TO DO >> Output only the lines below from the one containing "td' <= 95400." to the one containing "([Path.exists], [str]) has", exactly as written, both ends kept.

EXERCISE DATA >>
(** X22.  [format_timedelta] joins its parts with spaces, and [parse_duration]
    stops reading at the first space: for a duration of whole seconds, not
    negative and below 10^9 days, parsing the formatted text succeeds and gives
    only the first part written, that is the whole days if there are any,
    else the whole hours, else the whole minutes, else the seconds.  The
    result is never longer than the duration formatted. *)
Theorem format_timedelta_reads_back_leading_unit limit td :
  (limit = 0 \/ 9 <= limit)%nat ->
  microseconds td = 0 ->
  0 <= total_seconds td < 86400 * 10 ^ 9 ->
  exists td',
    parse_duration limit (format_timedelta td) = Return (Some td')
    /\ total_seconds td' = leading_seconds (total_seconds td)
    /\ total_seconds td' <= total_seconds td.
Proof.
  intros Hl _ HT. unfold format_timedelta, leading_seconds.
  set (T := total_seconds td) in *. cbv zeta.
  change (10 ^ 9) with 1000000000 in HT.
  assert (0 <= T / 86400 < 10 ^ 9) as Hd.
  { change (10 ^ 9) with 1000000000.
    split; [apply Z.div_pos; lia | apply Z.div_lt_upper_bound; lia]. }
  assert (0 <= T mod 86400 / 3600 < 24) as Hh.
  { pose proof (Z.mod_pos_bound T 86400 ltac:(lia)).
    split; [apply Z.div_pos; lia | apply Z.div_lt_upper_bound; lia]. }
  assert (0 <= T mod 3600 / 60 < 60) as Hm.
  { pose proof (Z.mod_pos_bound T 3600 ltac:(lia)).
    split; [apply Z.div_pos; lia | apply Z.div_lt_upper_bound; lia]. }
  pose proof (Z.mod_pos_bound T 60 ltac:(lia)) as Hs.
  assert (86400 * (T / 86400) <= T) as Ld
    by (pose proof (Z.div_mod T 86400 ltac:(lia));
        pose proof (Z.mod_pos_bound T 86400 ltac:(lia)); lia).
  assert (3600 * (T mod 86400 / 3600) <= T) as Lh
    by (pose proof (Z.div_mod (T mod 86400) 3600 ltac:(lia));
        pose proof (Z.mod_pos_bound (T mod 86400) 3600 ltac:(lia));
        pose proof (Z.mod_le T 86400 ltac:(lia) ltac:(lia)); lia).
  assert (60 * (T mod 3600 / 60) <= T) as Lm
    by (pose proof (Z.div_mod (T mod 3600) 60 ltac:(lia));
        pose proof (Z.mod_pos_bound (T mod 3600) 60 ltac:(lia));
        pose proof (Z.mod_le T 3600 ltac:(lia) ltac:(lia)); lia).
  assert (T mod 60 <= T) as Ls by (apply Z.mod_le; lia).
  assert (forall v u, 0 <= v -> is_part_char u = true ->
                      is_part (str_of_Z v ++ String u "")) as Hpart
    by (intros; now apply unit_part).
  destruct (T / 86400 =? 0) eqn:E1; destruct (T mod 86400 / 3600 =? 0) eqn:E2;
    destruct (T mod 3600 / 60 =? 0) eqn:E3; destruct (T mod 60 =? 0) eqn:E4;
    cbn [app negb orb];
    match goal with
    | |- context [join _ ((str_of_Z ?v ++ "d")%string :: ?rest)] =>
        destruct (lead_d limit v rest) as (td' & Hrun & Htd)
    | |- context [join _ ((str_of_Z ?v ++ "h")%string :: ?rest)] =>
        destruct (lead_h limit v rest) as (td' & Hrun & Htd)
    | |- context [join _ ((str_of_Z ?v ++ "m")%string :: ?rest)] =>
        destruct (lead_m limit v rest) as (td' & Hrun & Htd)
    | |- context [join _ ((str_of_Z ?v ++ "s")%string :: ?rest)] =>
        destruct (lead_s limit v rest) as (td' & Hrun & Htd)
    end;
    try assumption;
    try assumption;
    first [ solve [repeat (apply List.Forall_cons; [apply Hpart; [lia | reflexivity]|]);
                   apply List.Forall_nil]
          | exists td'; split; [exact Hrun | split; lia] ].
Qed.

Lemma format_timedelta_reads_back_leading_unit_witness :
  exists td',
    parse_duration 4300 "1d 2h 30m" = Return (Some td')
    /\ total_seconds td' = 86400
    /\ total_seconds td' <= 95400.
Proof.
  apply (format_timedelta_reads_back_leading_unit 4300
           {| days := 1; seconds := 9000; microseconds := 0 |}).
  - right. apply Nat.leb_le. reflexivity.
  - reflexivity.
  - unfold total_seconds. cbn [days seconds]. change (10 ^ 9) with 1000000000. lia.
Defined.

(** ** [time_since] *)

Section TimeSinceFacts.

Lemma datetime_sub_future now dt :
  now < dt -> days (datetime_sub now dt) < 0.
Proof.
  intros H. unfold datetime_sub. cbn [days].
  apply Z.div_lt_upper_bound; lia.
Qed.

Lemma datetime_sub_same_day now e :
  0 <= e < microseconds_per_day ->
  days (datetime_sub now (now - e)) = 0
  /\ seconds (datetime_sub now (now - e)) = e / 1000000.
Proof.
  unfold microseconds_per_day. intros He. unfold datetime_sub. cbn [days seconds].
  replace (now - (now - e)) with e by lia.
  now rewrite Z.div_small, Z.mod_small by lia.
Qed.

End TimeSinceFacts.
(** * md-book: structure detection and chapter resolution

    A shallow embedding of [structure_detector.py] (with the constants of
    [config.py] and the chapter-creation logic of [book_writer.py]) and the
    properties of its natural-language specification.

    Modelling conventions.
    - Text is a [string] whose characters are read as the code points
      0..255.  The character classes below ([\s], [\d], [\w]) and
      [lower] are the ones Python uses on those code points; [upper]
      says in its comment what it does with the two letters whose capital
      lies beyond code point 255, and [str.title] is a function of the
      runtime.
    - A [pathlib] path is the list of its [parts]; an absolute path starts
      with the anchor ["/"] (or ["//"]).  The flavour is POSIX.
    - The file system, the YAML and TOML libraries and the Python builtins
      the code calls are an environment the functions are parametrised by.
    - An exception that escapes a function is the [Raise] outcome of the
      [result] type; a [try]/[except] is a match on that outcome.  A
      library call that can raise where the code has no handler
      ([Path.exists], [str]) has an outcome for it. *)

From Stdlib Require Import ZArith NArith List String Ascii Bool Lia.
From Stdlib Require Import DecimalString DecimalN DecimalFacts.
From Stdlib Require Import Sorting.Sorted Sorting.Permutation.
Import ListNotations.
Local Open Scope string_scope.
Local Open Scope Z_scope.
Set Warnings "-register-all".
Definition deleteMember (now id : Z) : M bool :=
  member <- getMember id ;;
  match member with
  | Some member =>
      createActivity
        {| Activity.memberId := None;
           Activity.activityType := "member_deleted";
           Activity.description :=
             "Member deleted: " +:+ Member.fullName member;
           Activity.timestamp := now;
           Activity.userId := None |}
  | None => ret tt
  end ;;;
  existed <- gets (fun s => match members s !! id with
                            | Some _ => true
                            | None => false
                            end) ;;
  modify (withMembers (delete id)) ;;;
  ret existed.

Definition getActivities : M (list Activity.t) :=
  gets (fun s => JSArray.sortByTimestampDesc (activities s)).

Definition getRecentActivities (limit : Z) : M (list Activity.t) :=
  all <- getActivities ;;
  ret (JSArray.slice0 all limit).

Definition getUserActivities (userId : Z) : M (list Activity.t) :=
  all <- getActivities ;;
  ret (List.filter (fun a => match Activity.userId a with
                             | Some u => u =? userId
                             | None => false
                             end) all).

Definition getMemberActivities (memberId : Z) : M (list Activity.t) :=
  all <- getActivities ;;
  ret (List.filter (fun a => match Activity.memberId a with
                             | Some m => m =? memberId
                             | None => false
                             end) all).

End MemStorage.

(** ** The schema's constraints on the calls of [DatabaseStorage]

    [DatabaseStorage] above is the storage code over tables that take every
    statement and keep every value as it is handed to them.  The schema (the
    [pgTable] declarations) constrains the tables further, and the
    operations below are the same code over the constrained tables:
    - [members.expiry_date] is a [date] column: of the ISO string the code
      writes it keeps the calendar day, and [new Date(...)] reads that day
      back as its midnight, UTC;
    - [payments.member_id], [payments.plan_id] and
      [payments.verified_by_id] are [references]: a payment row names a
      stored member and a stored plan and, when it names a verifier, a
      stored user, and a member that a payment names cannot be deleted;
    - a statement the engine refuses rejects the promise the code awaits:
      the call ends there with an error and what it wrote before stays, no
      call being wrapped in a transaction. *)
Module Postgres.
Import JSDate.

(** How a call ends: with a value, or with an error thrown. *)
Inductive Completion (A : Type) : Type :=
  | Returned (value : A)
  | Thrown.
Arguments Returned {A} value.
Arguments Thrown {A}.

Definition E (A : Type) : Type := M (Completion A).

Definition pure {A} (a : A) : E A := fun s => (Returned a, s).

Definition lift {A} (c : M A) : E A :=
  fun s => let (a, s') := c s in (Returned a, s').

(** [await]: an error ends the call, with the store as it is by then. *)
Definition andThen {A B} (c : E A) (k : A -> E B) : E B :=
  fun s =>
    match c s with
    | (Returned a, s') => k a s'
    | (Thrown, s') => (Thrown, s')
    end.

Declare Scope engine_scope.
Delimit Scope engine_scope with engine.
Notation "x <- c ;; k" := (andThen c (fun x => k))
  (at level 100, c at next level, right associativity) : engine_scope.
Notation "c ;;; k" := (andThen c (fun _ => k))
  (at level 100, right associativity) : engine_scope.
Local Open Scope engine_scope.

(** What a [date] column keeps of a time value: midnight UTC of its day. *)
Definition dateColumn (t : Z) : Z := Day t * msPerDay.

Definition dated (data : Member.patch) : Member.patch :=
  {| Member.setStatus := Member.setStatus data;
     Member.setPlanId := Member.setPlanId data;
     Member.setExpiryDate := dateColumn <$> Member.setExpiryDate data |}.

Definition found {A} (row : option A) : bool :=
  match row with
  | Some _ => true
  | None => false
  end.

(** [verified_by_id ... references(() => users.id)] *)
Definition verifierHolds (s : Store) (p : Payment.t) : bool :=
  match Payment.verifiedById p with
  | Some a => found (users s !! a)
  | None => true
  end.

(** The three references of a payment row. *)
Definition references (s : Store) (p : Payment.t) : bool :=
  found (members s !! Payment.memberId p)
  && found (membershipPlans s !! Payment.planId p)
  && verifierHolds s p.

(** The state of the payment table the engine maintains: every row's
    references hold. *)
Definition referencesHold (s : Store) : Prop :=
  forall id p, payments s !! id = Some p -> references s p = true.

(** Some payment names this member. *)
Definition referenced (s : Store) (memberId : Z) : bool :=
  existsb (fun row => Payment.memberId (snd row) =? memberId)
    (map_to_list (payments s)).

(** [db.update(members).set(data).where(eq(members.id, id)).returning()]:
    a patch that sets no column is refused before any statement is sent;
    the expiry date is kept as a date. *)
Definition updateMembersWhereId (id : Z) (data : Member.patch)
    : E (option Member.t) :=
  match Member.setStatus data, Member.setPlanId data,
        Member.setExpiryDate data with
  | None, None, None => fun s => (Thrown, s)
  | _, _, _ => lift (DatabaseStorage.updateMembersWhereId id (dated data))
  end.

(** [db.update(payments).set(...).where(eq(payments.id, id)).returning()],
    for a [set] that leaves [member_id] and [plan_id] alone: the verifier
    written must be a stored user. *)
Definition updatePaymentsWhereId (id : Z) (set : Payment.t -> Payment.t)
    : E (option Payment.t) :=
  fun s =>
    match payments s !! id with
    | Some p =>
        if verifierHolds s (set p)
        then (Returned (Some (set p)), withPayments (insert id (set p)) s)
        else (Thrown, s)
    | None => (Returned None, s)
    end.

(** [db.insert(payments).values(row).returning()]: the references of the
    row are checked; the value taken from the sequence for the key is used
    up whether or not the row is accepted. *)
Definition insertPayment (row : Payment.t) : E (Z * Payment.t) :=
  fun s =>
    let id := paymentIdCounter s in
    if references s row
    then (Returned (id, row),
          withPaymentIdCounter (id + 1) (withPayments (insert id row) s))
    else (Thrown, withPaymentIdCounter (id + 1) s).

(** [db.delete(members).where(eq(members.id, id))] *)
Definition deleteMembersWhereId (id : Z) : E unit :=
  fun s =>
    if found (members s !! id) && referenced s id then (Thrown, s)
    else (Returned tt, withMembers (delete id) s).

OUTPUT >>
    /\ total_seconds td' <= 95400.
Proof.
  apply (format_timedelta_reads_back_leading_unit 4300
           {| days := 1; seconds := 9000; microseconds := 0 |}).
  - right. apply Nat.leb_le. reflexivity.
  - reflexivity.
  - unfold total_seconds. cbn [days seconds]. change (10 ^ 9) with 1000000000. lia.
Defined.

(** ** [time_since] *)

Section TimeSinceFacts.

Lemma datetime_sub_future now dt :
  now < dt -> days (datetime_sub now dt) < 0.
Proof.
  intros H. unfold datetime_sub. cbn [days].
  apply Z.div_lt_upper_bound; lia.
Qed.

Lemma datetime_sub_same_day now e :
  0 <= e < microseconds_per_day ->
  days (datetime_sub now (now - e)) = 0
  /\ seconds (datetime_sub now (now - e)) = e / 1000000.
Proof.
  unfold microseconds_per_day. intros He. unfold datetime_sub. cbn [days seconds].
  replace (now - (now - e)) with e by lia.
  now rewrite Z.div_small, Z.mod_small by lia.
Qed.

End TimeSinceFacts.
(** * md-book: structure detection and chapter resolution

    A shallow embedding of [structure_detector.py] (with the constants of
    [config.py] and the chapter-creation logic of [book_writer.py]) and the
    properties of its natural-language specification.

    Modelling conventions.
    - Text is a [string] whose characters are read as the code points
      0..255.  The character classes below ([\s], [\d], [\w]) and
      [lower] are the ones Python uses on those code points; [upper]
      says in its comment what it does with the two letters whose capital
      lies beyond code point 255, and [str.title] is a function of the
      runtime.
    - A [pathlib] path is the list of its [parts]; an absolute path starts
      with the anchor ["/"] (or ["//"]).  The flavour is POSIX.
    - The file system, the YAML and TOML libraries and the Python builtins
      the code calls are an environment the functions are parametrised by.
    - An exception that escapes a function is the [Raise] outcome of the
      [result] type; a [try]/[except] is a match on that outcome.  A
      library call that can raise where the code has no handler
      ([Path.exists], [str]) has an outcome for it. *)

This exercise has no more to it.